> WHAT THIS TASK INVOLVES:
Scan the records for the word "split". Report each line where it occurs.

> EXTRACTED MATERIAL:
╭──

(* ===== verification/NetChecksum.v ===== *)
(** * Internet checksums

    The one's complement arithmetic behind [net_utils.c] and [ip.c]: the
    checksum a sender stores makes the whole block sum to zero. *)

From S2P Require Import Prelude Bytes NetBase.

(** One's complement sum as a number: 1 .. 65535, or 0 for a zero sum. *)
Definition ones (s : Z) : Z := if s =? 0 then 0 else (s - 1) mod 65535 + 1.

Lemma ones_small s : 0 <= s <= 65535 -> ones s = s.
Proof. intros. unfold ones. destruct (Z.eqb_spec s 0); [lia|]. rewrite Z.mod_small; lia. Qed.

Lemma ones_range s : 0 <= s -> 0 <= ones s <= 65535.
Proof.
  intros. unfold ones. destruct (s =? 0); [lia|]. pose proof (Z.mod_pos_bound (s - 1) 65535). lia.
Qed.

(** Folding the carries once keeps the sum. *)
Lemma fold_step s : 0 <= s -> ones (Z.land s 0xFFFF + Z.shiftr s 16) = ones s /\
  Z.land s 0xFFFF + Z.shiftr s 16 = s mod 65536 + s / 65536.
Proof.
  intros Hs. change 0xFFFF with (Z.ones 16). rewrite Z.land_ones, Z.shiftr_div_pow2 by lia.
  change (2 ^ 16) with 65536. split; [|done].
  unfold ones. pose proof (Z.div_mod s 65536 ltac:(lia)). pose proof (Z.mod_pos_bound s 65536 ltac:(lia)).
  pose proof (Z.div_pos s 65536 Hs ltac:(lia)).
  destruct (Z.eqb_spec s 0) as [->|]; [done|].
  destruct (Z.eqb_spec (s mod 65536 + s / 65536) 0); [lia|].
  rewrite H at 3. replace (65536 * (s / 65536) + s mod 65536 - 1)
    with (s mod 65536 + s / 65536 - 1 + (s / 65536) * 65535) by lia.
  by rewrite Z.mod_add by lia.
Qed.

(** Three turns of the folding loop are enough for 32 bits. *)
Lemma fold_sum_ones s : 0 <= s < 2 ^ 32 -> fold_sum 3 s = ones s.
Proof.
  intros Hs.
  assert (Hstop : forall f x, 0 <= x <= 65535 -> fold_sum f x = x).
  { intros [|f] x Hx; simpl; [done|]. rewrite Z.shiftr_div_pow2 by lia.
    change (2 ^ 16) with 65536. rewrite Z.div_small by lia. done. }
  assert (Hgo : forall f x, 65535 < x -> fold_sum (S f) x = fold_sum f (x mod 65536 + x / 65536)).
  { intros f x Hx. simpl. rewrite (proj2 (truthy_true _)); [by rewrite (proj2 (fold_step x ltac:(lia)))|].
    rewrite Z.shiftr_div_pow2 by lia. change (2 ^ 16) with 65536. Z.div_mod_to_equations; lia. }
  assert (Hones : forall x, 0 <= x -> ones (x mod 65536 + x / 65536) = ones x)
    by (intros x Hx; rewrite <-(proj1 (fold_step x Hx)); by rewrite (proj2 (fold_step x Hx))).
  change (2 ^ 32) with 4294967296 in *.
  destruct (Z.le_gt_cases s 65535); [rewrite Hstop, ones_small; lia|]. rewrite Hgo by lia.
  rewrite <-(Hones s) by lia. set (x := s mod 65536 + s / 65536).
  assert (0 <= x <= 131070) by (unfold x; Z.div_mod_to_equations; lia). clearbody x.
  destruct (Z.le_gt_cases x 65535); [rewrite Hstop, ones_small; lia|]. rewrite Hgo by lia.
  rewrite <-(Hones x) by lia. set (y := x mod 65536 + x / 65536).
  assert (0 <= y <= 65535) by (unfold y; Z.div_mod_to_equations; lia). clearbody y.
  rewrite Hstop, ones_small; lia.
Qed.

Lemma finish_sum_spec s : 0 <= s < 2 ^ 32 -> finish_sum s = 65535 - ones s.
Proof.
  intros Hs. unfold finish_sum. rewrite fold_sum_ones by done. pose proof (ones_range s ltac:(lia)).
  unfold Z.lnot, Z.pred, u16. change (2 ^ 16) with 65536.
  replace (- ones s + -1) with (65535 - ones s + (-1) * 65536) by lia. rewrite Z.mod_add, Z.mod_small; lia.
Qed.

(** The sum of the 16-bit words, the last byte of an odd block alone. *)
Fixpoint wsum (b : list Z) : Z :=
  match b with
  | x :: y :: b => x + 256 * y + wsum b
  | [x] => x
  | [] => 0
  end.

(** Induction two bytes at a time. *)
Lemma pair_ind (P : list Z -> Prop) :
  P [] -> (forall x, P [x]) -> (forall x y b, P b -> P (x :: y :: b)) -> forall b, P b.
Proof.
  intros H0 H1 H2 b. enough (P b /\ forall x, P (x :: b)) by tauto.
  induction b as [|y b [IH IH']]; split; auto.
Qed.

Lemma wsum_bound b : bytes_ok b -> 0 <= wsum b <= 65535 * zlen b.
Proof.
  induction b as [|x|x y b IH] using pair_ind; intros Hb; simpl; [unfold zlen; simpl; lia| |].
  - apply Forall_cons_1 in Hb as [Hx _]. unfold zlen; simpl length. sflia.
  - apply Forall_cons_1 in Hb as [Hx Hb]. apply Forall_cons_1 in Hb as [Hy Hb]. specialize (IH Hb).
    rewrite !zlen_cons. sflia.
Qed.

Lemma wsum_app a b : zlen a mod 2 = 0 -> wsum (a ++ b) = wsum a + wsum b.
Proof.
  induction a as [|x|x y a IH] using pair_ind; intros Hm; simpl; [done|done|].
  rewrite !zlen_cons in Hm. rewrite IH; [lia|]. Z.div_mod_to_equations; lia.
Qed.

Lemma loop_from_S {S} (i n : nat) (f : nat -> S -> S) s : loop_from (Datatypes.S i) n f s = loop_from i n (fun k => f (Datatypes.S k)) s.
Proof. revert i s. induction n as [|n IH]; intros i s; simpl; [done|]. by rewrite IH. Qed.

Lemma loop_from_ext {S} (f g : nat -> S -> S) n : forall i s, (forall k s, f k s = g k s) ->
  loop_from i n f s = loop_from i n g s.
Proof. induction n as [|n IH]; intros i s H; simpl; [done|]. by rewrite H, IH. Qed.

Lemma get16_skip2 x y b i : 0 <= i -> get16 (x :: y :: b) (2 + i) = get16 b i.
Proof.
  intros Hi. unfold get16, slice. do 2 f_equal. replace (Z.to_nat (2 + i)) with (S (S (Z.to_nat i))) by lia. done.
Qed.

(** The summing loop with the odd byte is [wsum], modulo 32 bits. *)
Lemma sum_words_wsum b : forall s, 0 <= s < 2 ^ 32 ->
  (let sum := sum_words b (Z.to_nat (zlen b / 2)) s in
   if truthy (Z.land (zlen b) 1) then u32 (sum + at_ b (zlen b - 1)) else sum) = u32 (s + wsum b).
Proof.
  induction b as [|x|x y b IH] using pair_ind; intros s Hs.
  - unfold sum_words, loop. simpl. rewrite Z.add_0_r. by rewrite u32_small.
  - done.
  - replace (zlen (x :: y :: b)) with (2 + zlen b) by (rewrite !zlen_cons; lia).
    replace ((2 + zlen b) / 2) with (1 + zlen b / 2)
      by (Z.div_mod_to_equations; lia).
    replace (Z.land (2 + zlen b) 1) with (Z.land (zlen b) 1)
      by (change 1 with (Z.ones 1); rewrite !Z.land_ones by lia; change (2 ^ 1) with 2; Z.div_mod_to_equations; lia).
    pose proof (zlen_nonneg b). pose proof (Z.div_pos (zlen b) 2 ltac:(lia) ltac:(lia)).
    replace (Z.to_nat (1 + zlen b / 2)) with (S (Z.to_nat (zlen b / 2))) by lia.
    unfold sum_words, loop. simpl loop_from. rewrite loop_from_S.
    rewrite (loop_from_ext _ (fun i sum => u32 (sum + get16 b (2 * Z.of_nat i))))
      by (intros k t; replace (2 * Z.of_nat (S k)) with (2 + 2 * Z.of_nat k) by lia; by rewrite get16_skip2 by lia).
    specialize (IH (u32 (s + get16 (x :: y :: b) (2 * 0))) (u32_bounds _)). unfold sum_words, loop in IH.
    replace (u32 (s + wsum (x :: y :: b))) with (u32 (u32 (s + get16 (x :: y :: b) (2 * 0)) + wsum b)).
    2:{ unfold u32. rewrite Z.add_mod_idemp_l by lia. f_equal. change (wsum (x :: y :: b)) with (x + 256 * y + wsum b).
        change (get16 (x :: y :: b) (2 * 0)) with (x + 256 * (y + 256 * le_val (take 0 b))). rewrite take_0. change (le_val []) with 0. lia. }
    rewrite <-IH. simpl. destruct (truthy (Z.land (zlen b) 1)) eqn:E; [|done].
    f_equal. f_equal. unfold at_. destruct b as [|z b]; [done|].
    rewrite zlen_cons. pose proof (zlen_nonneg b). replace (Z.to_nat (2 + (1 + zlen b) - 1)) with (S (S (Z.to_nat (1 + zlen b - 1)))) by lia. done.
Qed.

Lemma compute_checksum_spec b : bytes_ok b -> zlen b <= 65535 ->
  compute_checksum b (zlen b) = 65535 - ones (wsum b).
Proof.
  intros Hb Hl. unfold compute_checksum. pose proof (sum_words_wsum b 0 ltac:(lia)) as H. simpl in H.
  simpl. rewrite H. pose proof (wsum_bound b Hb). rewrite u32_small by lia. apply finish_sum_spec. lia.
Qed.

Lemma ones_complete s : 0 <= s -> ones (s + (65535 - ones s)) = 65535.
Proof.
  intros Hs. unfold ones at 2. destruct (Z.eqb_spec s 0) as [->|Hn]; [done|].
  pose proof (Z.div_mod (s - 1) 65535 ltac:(lia)) as H. pose proof (Z.mod_pos_bound (s - 1) 65535 ltac:(lia)).
  pose proof (Z.div_pos (s - 1) 65535 ltac:(lia) ltac:(lia)).
  unfold ones. destruct (Z.eqb_spec (s + (65535 - ((s - 1) mod 65535 + 1))) 0); [lia|].
  replace (s + (65535 - ((s - 1) mod 65535 + 1)) - 1) with (65534 + ((s - 1) / 65535) * 65535) by lia.
  rewrite Z.mod_add, Z.mod_small by lia. done.
Qed.

(** The checksum of a block with its own checksum stored is zero. *)
Lemma checksum_stored pre post : bytes_ok pre -> bytes_ok post -> zlen pre mod 2 = 0 -> zlen pre + 2 + zlen post <= 65535 ->
  let block c := pre ++ le_bytes 2 c ++ post in
  let len := zlen pre + 2 + zlen post in
  0 <= compute_checksum (block 0) len < 65536 /\
  compute_checksum (block (compute_checksum (block 0) len)) len = 0.
Proof.
  intros Hpre Hpost Hev Hl block len.
  assert (Hok : forall c, bytes_ok (block c))
    by (intros c; apply Forall_app; split; [done|]; apply Forall_app; split; [apply le_bytes_ok|done]).
  assert (Hlen : forall c, zlen (block c) = len)
    by (intros c; unfold block, len; rewrite !zlen_app, zlen_le_bytes; lia).
  assert (Hsum : forall c, 0 <= c < 65536 -> wsum (block c) = wsum (block 0) + c).
  { intros c Hc. unfold block. rewrite !wsum_app by (done || (rewrite zlen_le_bytes; done)).
    change (wsum (le_bytes 2 c)) with (c mod 256 + 256 * ((c / 256) mod 256) + 0). change (wsum (le_bytes 2 0)) with 0.
    enough (c mod 256 + 256 * ((c / 256) mod 256) = c) by lia. clear -Hc. Z.div_mod_to_equations; lia. }
  assert (Hc : compute_checksum (block 0) len = 65535 - ones (wsum (block 0)))
    by (rewrite <-(Hlen 0); apply compute_checksum_spec; [done|rewrite Hlen; unfold len; lia]).
  pose proof (wsum_bound _ (Hok 0)) as Hw. pose proof (ones_range (wsum (block 0)) ltac:(lia)).
  rewrite Hc. split; [lia|]. set (c := 65535 - ones (wsum (block 0))).
  rewrite <-(Hlen c), compute_checksum_spec by (done || (rewrite Hlen; unfold len; lia)).
  rewrite Hsum by (unfold c; lia). unfold c. rewrite ones_complete by lia. lia.
Qed.

(** A header of five words: [compute_ip_checksum] is the block checksum. *)
Lemma compute_ip_checksum_20 h : bytes_ok h -> zlen h = 20 -> at_ h 0 = 0x45 -> compute_ip_checksum h = compute_checksum h 20.
Proof.
  intros Hb Hl H0. unfold compute_ip_checksum, compute_checksum. rewrite H0.
  change (Z.land 69 15 * 4 / 2) with (20 / 2). change (truthy (Z.land 20 1)) with false. reflexivity.
Qed.

Lemma zlen_ipv4_fields tl id pr ck src dst : zlen (ipv4_fields tl id pr ck src dst) = 20.
Proof. unfold ipv4_fields. rewrite !zlen_app, !zlen_le_bytes. reflexivity. Qed.

(** Every IPv4 header the stack builds verifies: summed again with its
    checksum in place, [compute_ip_checksum] gives zero, for every length,
    identification, protocol and pair of addresses. *)
Theorem ipv4_header_verifies total_length ident protocol src_ip dst_ip : byte_ok protocol ->
  compute_ip_checksum (ipv4_header total_length ident protocol src_ip dst_ip) = 0 /\
  0 <= compute_ip_checksum (ipv4_fields total_length ident protocol 0 src_ip dst_ip) < 65536.
Proof.
  intros Hp.
  set (pre := [0x45; 0] ++ le_bytes 2 (htons total_length) ++ le_bytes 2 (htons ident) ++ le_bytes 2 (htons 0x4000) ++ [64; protocol]).
  set (post := le_bytes 4 src_ip ++ le_bytes 4 dst_ip).
  assert (Hshape : forall c, ipv4_fields total_length ident protocol c src_ip dst_ip = pre ++ le_bytes 2 c ++ post).
  { intros c. unfold ipv4_fields, pre, post. by rewrite <-!app_assoc. }
  assert (Hpre : bytes_ok pre).
  { repeat (apply Forall_app; split); try apply le_bytes_ok; repeat constructor; try done; sflia. }
  assert (Hpost : bytes_ok post) by (apply Forall_app; split; apply le_bytes_ok).
  assert (Hip : forall c, compute_ip_checksum (ipv4_fields total_length ident protocol c src_ip dst_ip)
                          = compute_checksum (pre ++ le_bytes 2 c ++ post) 20).
  { intros c. rewrite compute_ip_checksum_20; [by rewrite Hshape| |apply zlen_ipv4_fields|done].
    rewrite Hshape. apply Forall_app; split; [done|]. apply Forall_app; split; [apply le_bytes_ok|done]. }
  assert (Hz1 : zlen pre = 10) by (unfold pre; rewrite !zlen_app, !zlen_le_bytes; reflexivity).
  assert (Hz2 : zlen post = 8) by (unfold post; rewrite !zlen_app, !zlen_le_bytes; reflexivity).
  pose proof (checksum_stored pre post Hpre Hpost ltac:(by rewrite Hz1) ltac:(rewrite Hz1, Hz2; lia)) as [H1 H2].
  rewrite Hz1, Hz2 in *. unfold ipv4_header. rewrite !Hip. split; [exact H2|exact H1].
Qed.

Lemma ipv4_header_verifies_witness :
  compute_ip_checksum (ipv4_header 1500 4660 IP_PROTO_TCP 0x0F02000A 0x0202000A) = 0.
Proof. exact (proj1 (ipv4_header_verifies 1500 4660 IP_PROTO_TCP 0x0F02000A 0x0202000A ltac:(sflia))). Defined.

╰──

> OUTPUT FOR THIS EXERCISE:
  change (2 ^ 16) with 65536. split; [|done].
  induction b as [|y b [IH IH']]; split; auto.
    by (intros c; apply Forall_app; split; [done|]; apply Forall_app; split; [apply le_bytes_ok|done]).
  rewrite Hc. split; [lia|]. set (c := 65535 - ones (wsum (block 0))).
  { repeat (apply Forall_app; split); try apply le_bytes_ok; repeat constructor; try done; sflia. }
  assert (Hpost : bytes_ok post) by (apply Forall_app; split; apply le_bytes_ok).
    rewrite Hshape. apply Forall_app; split; [done|]. apply Forall_app; split; [apply le_bytes_ok|done]. }
  rewrite Hz1, Hz2 in *. unfold ipv4_header. rewrite !Hip. split; [exact H2|exact H1].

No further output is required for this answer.